### Task to complete
Working from the entries that follow, retype each one without any alteration.

Entries shown START

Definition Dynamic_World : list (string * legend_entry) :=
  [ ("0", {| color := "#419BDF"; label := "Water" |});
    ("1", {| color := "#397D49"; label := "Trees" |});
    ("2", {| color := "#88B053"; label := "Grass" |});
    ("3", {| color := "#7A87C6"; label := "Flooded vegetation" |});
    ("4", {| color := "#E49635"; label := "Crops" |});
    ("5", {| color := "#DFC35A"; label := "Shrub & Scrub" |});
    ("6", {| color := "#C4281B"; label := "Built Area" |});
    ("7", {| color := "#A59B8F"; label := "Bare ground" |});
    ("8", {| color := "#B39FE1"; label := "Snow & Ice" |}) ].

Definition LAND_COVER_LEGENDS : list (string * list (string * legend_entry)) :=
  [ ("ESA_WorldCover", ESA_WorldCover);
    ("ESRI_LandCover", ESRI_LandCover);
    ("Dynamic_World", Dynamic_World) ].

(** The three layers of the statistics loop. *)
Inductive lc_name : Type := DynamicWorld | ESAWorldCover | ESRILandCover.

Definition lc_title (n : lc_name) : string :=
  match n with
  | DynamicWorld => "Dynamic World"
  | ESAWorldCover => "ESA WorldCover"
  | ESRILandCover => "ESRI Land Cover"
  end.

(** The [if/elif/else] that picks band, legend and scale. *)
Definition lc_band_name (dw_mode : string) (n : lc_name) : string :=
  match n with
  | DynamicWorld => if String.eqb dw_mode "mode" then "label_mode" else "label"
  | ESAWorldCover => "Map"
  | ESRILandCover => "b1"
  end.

Entries shown END

### Problem solution
Definition Dynamic_World : list (string * legend_entry) :=
  [ ("0", {| color := "#419BDF"; label := "Water" |});
    ("1", {| color := "#397D49"; label := "Trees" |});
    ("2", {| color := "#88B053"; label := "Grass" |});
    ("3", {| color := "#7A87C6"; label := "Flooded vegetation" |});
    ("4", {| color := "#E49635"; label := "Crops" |});
    ("5", {| color := "#DFC35A"; label := "Shrub & Scrub" |});
    ("6", {| color := "#C4281B"; label := "Built Area" |});
    ("7", {| color := "#A59B8F"; label := "Bare ground" |});
    ("8", {| color := "#B39FE1"; label := "Snow & Ice" |}) ].

Definition LAND_COVER_LEGENDS : list (string * list (string * legend_entry)) :=
  [ ("ESA_WorldCover", ESA_WorldCover);
    ("ESRI_LandCover", ESRI_LandCover);
    ("Dynamic_World", Dynamic_World) ].

(** The three layers of the statistics loop. *)
Inductive lc_name : Type := DynamicWorld | ESAWorldCover | ESRILandCover.

Definition lc_title (n : lc_name) : string :=
  match n with
  | DynamicWorld => "Dynamic World"
  | ESAWorldCover => "ESA WorldCover"
  | ESRILandCover => "ESRI Land Cover"
  end.

(** The [if/elif/else] that picks band, legend and scale. *)
Definition lc_band_name (dw_mode : string) (n : lc_name) : string :=
  match n with
  | DynamicWorld => if String.eqb dw_mode "mode" then "label_mode" else "label"
  | ESAWorldCover => "Map"
  | ESRILandCover => "b1"
  end.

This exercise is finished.